[Stored records]

|---|

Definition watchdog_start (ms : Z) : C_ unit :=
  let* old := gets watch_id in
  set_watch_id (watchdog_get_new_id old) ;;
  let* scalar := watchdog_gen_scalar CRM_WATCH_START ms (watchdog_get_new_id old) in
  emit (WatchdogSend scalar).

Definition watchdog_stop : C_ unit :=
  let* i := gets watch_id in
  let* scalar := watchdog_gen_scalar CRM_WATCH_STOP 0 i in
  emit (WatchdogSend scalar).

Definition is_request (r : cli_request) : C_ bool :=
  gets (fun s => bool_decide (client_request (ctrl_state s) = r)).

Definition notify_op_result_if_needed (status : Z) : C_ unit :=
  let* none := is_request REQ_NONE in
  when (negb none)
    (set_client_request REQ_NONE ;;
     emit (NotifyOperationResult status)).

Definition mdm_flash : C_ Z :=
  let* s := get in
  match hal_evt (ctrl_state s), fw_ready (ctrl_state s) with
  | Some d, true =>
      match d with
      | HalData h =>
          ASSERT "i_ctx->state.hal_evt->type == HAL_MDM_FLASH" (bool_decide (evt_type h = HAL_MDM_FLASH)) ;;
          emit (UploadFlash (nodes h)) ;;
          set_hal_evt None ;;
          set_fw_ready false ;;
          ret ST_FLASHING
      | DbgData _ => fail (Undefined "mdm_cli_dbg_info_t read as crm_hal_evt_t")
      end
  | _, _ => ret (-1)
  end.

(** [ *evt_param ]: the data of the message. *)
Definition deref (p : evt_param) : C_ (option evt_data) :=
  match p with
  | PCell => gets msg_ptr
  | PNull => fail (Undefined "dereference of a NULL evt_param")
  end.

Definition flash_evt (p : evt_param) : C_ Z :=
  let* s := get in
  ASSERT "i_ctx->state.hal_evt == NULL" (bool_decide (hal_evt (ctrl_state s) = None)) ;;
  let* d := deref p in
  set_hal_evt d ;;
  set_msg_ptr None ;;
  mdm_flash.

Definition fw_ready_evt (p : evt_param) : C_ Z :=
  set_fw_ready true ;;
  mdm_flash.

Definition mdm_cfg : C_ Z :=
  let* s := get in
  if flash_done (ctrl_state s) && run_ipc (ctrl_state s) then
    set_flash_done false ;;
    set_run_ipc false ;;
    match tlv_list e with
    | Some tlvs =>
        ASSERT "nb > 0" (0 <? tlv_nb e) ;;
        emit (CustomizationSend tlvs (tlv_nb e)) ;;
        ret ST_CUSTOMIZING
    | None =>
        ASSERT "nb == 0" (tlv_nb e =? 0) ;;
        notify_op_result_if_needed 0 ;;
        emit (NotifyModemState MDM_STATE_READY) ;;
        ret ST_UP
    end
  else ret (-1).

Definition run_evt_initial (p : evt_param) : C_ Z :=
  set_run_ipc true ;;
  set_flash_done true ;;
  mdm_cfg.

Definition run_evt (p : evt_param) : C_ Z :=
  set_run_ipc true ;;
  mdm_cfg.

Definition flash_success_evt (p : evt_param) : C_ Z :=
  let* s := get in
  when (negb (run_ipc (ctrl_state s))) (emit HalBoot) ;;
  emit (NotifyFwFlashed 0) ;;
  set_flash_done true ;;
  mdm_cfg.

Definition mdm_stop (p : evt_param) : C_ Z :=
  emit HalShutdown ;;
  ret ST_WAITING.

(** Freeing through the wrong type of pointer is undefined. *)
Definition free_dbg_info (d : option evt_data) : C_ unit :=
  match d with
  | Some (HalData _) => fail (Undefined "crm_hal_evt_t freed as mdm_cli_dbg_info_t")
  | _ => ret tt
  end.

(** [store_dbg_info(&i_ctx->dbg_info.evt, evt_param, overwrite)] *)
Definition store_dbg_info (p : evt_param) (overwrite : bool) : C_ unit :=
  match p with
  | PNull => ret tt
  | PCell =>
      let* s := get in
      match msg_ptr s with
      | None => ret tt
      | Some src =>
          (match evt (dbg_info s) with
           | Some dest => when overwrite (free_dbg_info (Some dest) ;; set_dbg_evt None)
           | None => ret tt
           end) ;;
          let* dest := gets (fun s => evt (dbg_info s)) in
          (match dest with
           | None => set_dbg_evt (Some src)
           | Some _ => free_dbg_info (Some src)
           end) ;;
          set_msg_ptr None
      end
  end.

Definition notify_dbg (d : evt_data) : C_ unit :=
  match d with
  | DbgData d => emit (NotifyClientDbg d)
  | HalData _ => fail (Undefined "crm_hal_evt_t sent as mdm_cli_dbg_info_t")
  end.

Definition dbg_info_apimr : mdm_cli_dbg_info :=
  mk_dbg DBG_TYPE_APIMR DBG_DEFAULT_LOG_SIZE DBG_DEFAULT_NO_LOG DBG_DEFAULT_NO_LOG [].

|---|

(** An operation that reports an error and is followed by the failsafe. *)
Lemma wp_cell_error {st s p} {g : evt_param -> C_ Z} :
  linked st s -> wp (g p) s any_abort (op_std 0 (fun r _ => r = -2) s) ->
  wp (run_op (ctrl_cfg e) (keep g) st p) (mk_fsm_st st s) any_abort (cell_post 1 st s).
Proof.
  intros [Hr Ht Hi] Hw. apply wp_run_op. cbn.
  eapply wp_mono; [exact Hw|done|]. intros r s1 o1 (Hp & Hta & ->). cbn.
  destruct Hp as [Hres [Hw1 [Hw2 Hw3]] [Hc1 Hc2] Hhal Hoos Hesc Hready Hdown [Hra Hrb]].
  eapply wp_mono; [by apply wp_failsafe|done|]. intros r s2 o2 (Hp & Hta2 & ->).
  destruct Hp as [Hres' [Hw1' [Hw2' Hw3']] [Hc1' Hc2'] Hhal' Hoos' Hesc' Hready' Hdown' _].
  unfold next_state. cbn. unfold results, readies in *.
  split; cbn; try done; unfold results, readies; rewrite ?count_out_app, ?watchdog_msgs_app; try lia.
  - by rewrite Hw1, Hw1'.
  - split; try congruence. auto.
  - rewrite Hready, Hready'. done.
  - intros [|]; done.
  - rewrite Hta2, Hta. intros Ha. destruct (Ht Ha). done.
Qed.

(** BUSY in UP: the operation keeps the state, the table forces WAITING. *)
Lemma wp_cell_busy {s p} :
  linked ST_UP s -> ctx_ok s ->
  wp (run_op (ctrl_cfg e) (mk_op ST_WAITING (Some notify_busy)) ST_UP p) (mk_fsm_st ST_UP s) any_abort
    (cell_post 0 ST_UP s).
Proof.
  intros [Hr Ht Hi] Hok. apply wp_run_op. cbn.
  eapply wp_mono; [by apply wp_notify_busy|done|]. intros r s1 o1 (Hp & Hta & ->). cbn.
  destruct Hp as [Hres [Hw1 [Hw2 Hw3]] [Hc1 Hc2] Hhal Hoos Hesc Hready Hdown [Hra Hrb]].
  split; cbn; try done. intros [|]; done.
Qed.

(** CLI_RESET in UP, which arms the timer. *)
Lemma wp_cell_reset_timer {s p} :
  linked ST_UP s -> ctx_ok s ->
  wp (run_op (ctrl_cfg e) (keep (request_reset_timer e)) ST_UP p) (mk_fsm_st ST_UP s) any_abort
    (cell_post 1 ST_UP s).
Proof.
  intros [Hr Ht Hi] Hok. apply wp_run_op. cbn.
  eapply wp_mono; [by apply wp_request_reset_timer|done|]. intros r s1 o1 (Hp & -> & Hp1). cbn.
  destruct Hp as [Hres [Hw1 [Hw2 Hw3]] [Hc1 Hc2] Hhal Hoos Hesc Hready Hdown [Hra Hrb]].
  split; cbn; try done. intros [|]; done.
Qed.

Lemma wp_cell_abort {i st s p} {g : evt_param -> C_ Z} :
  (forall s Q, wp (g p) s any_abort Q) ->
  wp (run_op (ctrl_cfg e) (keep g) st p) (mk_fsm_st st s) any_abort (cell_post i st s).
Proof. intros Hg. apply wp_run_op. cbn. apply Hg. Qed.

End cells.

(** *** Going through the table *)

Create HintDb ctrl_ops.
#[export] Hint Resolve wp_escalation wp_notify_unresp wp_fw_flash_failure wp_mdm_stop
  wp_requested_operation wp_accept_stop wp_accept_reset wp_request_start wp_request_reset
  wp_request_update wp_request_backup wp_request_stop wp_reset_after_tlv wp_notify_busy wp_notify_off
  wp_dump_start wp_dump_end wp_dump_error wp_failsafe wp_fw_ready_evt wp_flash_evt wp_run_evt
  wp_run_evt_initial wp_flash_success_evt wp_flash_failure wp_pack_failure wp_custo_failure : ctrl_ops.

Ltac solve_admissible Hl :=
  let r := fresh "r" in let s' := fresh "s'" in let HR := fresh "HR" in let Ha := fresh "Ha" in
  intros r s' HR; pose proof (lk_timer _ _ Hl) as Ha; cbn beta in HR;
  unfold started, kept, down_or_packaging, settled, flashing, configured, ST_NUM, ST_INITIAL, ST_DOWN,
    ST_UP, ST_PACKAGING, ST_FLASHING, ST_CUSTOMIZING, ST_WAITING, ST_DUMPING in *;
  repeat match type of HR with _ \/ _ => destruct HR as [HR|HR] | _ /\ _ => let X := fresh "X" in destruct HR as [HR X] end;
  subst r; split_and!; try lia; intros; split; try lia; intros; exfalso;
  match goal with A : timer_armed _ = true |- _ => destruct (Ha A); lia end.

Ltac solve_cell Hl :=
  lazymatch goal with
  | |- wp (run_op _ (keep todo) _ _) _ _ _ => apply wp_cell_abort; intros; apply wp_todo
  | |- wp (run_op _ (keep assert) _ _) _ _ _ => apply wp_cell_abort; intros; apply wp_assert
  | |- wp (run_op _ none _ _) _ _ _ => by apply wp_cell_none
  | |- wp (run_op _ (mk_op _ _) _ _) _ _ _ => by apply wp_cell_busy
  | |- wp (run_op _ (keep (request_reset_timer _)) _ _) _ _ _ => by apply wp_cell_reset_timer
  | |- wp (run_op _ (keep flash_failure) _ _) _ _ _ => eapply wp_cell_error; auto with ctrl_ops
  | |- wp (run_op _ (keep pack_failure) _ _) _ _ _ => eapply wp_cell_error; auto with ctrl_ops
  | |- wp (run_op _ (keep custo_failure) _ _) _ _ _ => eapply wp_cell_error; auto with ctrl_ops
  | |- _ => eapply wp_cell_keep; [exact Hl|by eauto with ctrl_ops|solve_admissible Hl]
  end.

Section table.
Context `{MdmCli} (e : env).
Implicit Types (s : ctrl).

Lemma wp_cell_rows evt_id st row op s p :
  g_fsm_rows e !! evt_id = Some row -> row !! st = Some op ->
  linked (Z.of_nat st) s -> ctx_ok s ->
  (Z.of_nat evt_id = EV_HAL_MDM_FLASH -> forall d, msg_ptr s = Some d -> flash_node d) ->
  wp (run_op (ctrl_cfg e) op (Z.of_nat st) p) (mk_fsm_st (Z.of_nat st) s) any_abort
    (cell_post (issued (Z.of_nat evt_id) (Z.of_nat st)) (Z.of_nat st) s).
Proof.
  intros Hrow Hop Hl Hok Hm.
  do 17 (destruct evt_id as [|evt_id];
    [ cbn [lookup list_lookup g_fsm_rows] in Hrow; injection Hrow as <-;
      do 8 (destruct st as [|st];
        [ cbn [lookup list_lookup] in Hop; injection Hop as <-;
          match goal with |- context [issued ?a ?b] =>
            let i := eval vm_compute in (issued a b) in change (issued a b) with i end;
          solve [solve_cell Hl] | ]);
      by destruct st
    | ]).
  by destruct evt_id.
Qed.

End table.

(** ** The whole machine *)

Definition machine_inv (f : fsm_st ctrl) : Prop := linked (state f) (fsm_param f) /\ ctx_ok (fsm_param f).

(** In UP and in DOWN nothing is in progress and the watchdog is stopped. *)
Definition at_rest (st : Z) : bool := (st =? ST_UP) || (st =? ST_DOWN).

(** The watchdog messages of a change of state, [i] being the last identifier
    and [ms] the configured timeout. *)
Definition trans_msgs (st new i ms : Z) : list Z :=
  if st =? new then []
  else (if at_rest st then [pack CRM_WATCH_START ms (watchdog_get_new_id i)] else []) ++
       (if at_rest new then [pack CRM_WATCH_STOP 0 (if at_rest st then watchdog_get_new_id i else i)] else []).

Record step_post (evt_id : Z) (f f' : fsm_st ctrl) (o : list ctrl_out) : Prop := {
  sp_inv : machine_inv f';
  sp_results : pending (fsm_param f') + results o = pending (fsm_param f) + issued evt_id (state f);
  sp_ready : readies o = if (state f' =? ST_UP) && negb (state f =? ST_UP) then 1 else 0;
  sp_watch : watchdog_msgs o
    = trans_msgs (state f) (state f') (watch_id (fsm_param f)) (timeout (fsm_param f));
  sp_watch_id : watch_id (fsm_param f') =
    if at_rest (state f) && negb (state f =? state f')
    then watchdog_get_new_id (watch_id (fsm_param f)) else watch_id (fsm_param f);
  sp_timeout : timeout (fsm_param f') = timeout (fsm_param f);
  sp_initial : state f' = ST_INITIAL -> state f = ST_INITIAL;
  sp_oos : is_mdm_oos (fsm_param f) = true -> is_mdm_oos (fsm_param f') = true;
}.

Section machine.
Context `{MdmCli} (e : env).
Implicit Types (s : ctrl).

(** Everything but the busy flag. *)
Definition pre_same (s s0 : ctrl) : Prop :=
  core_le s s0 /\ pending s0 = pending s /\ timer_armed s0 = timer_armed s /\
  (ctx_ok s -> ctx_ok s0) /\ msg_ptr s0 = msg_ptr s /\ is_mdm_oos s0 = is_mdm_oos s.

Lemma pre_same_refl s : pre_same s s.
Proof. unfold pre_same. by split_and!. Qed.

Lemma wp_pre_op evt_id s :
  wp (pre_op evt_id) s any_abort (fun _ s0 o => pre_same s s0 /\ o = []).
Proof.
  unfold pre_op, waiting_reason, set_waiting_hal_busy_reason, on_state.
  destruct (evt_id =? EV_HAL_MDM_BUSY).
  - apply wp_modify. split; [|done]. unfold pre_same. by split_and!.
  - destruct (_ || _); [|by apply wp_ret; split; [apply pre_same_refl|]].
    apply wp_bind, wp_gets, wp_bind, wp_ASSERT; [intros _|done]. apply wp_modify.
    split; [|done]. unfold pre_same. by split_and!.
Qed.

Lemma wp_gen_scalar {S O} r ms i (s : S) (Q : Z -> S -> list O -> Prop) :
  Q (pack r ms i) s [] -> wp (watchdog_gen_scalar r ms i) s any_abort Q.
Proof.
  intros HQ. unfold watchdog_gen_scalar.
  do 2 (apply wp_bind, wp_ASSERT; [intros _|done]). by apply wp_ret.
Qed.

|---|

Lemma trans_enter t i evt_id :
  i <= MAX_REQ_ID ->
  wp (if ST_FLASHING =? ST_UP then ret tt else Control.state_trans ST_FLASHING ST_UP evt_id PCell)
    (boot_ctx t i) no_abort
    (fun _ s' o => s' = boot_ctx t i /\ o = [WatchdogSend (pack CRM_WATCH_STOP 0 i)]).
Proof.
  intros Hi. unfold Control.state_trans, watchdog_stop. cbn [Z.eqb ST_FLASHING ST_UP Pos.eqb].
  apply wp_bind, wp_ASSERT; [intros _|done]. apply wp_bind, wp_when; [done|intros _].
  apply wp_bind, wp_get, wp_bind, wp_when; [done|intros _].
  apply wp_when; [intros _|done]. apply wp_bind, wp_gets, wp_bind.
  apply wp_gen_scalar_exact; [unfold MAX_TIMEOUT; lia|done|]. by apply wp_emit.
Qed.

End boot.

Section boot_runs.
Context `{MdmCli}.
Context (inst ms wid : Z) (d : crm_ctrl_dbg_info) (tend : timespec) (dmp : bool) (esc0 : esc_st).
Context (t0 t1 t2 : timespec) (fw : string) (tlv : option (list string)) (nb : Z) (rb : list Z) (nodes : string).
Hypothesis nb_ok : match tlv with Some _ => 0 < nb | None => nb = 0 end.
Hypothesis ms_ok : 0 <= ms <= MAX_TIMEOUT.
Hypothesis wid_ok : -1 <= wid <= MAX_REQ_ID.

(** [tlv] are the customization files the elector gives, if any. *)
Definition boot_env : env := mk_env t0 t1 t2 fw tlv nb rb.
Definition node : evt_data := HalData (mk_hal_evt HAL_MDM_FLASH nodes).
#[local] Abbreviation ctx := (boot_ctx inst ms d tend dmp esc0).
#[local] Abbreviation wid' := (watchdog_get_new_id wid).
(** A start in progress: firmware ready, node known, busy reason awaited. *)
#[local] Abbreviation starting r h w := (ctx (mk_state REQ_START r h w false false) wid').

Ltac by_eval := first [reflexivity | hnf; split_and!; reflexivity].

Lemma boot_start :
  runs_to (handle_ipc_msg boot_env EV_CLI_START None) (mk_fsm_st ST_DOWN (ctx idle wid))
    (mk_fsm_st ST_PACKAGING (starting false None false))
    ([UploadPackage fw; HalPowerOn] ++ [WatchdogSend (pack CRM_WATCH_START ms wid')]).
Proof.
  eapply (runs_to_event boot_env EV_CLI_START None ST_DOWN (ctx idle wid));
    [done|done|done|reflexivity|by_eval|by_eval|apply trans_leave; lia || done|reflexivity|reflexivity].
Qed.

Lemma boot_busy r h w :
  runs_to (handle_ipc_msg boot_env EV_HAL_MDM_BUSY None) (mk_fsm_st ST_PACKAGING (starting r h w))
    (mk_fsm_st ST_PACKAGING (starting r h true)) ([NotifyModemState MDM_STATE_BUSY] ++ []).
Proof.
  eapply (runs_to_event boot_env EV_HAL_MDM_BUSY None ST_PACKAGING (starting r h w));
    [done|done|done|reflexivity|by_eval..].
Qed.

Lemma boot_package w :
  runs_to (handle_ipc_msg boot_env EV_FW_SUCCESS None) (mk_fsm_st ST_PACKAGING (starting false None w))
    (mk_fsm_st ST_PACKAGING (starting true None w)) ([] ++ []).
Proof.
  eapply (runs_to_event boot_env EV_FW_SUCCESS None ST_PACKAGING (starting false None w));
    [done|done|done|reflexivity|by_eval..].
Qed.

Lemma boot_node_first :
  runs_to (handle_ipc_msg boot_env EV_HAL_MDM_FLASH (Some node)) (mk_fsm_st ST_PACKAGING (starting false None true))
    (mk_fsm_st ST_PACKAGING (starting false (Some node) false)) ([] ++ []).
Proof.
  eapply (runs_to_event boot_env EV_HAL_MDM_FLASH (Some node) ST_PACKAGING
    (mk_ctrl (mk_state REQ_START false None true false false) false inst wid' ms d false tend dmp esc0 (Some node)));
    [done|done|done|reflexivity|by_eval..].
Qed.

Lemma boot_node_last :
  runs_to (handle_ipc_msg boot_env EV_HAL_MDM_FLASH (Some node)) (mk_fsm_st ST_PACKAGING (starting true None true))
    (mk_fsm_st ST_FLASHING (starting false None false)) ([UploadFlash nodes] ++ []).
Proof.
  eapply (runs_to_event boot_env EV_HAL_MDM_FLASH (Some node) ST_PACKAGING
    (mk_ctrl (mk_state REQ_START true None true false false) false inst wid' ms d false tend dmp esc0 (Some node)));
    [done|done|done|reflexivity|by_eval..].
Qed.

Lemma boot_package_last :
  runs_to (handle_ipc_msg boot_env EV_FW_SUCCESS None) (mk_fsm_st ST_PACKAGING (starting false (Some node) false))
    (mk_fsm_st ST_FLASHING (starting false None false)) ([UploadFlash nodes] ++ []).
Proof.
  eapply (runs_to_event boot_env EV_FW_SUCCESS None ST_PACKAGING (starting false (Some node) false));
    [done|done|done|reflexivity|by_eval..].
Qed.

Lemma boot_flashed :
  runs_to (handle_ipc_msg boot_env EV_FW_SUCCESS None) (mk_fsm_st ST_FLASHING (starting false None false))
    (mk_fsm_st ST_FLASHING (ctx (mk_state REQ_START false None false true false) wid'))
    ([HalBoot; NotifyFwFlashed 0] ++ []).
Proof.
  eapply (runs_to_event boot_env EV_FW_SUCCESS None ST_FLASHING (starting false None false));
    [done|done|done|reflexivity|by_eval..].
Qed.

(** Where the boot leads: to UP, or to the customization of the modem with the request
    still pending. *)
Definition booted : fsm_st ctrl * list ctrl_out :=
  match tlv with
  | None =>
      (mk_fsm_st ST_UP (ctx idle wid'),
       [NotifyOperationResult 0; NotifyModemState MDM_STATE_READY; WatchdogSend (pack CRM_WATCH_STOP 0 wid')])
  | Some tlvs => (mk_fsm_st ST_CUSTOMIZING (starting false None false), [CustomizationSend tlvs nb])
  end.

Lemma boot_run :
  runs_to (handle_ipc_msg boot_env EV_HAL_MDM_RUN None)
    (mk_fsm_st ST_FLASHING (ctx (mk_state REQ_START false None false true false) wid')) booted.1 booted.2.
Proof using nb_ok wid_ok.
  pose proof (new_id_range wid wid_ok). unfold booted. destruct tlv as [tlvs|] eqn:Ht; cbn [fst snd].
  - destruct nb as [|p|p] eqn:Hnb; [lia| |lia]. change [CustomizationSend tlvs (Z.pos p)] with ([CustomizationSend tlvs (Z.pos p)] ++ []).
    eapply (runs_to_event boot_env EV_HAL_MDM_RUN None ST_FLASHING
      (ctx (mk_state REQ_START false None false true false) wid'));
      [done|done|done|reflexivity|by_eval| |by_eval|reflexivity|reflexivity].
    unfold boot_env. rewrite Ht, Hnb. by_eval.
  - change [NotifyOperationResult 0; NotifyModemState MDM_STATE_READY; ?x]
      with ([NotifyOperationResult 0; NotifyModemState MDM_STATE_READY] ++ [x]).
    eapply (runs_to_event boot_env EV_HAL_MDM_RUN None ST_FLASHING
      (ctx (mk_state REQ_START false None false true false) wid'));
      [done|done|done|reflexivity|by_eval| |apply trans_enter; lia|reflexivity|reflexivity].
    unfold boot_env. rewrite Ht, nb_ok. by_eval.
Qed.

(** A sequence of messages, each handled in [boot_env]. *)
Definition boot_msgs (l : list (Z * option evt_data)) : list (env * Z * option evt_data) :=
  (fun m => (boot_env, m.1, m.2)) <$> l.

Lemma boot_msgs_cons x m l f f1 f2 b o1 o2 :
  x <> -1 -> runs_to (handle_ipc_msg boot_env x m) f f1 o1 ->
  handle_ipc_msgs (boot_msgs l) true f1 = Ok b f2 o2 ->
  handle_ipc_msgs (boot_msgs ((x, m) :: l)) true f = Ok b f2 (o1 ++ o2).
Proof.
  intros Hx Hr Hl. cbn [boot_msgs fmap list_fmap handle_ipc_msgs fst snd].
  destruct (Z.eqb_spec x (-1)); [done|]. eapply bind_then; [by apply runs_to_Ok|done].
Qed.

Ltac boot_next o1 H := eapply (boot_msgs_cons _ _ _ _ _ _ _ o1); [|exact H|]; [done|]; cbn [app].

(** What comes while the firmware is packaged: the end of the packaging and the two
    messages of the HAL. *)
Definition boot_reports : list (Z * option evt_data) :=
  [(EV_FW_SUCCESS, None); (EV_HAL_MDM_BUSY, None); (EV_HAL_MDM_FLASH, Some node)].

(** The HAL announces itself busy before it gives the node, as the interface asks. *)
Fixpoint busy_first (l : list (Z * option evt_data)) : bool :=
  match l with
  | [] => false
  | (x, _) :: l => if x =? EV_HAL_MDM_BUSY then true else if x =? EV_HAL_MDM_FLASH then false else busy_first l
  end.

|---|

§ **PROBLEM DESCRIPTION**
All lines above from the line with "Definition watchdog_start (ms" through the line with "let* i := gets watch_id in", both included, are to be set down exactly, with nothing else.

§ **TASK RESPONSE**
Definition watchdog_start (ms : Z) : C_ unit :=
  let* old := gets watch_id in
  set_watch_id (watchdog_get_new_id old) ;;
  let* scalar := watchdog_gen_scalar CRM_WATCH_START ms (watchdog_get_new_id old) in
  emit (WatchdogSend scalar).

Definition watchdog_stop : C_ unit :=
  let* i := gets watch_id in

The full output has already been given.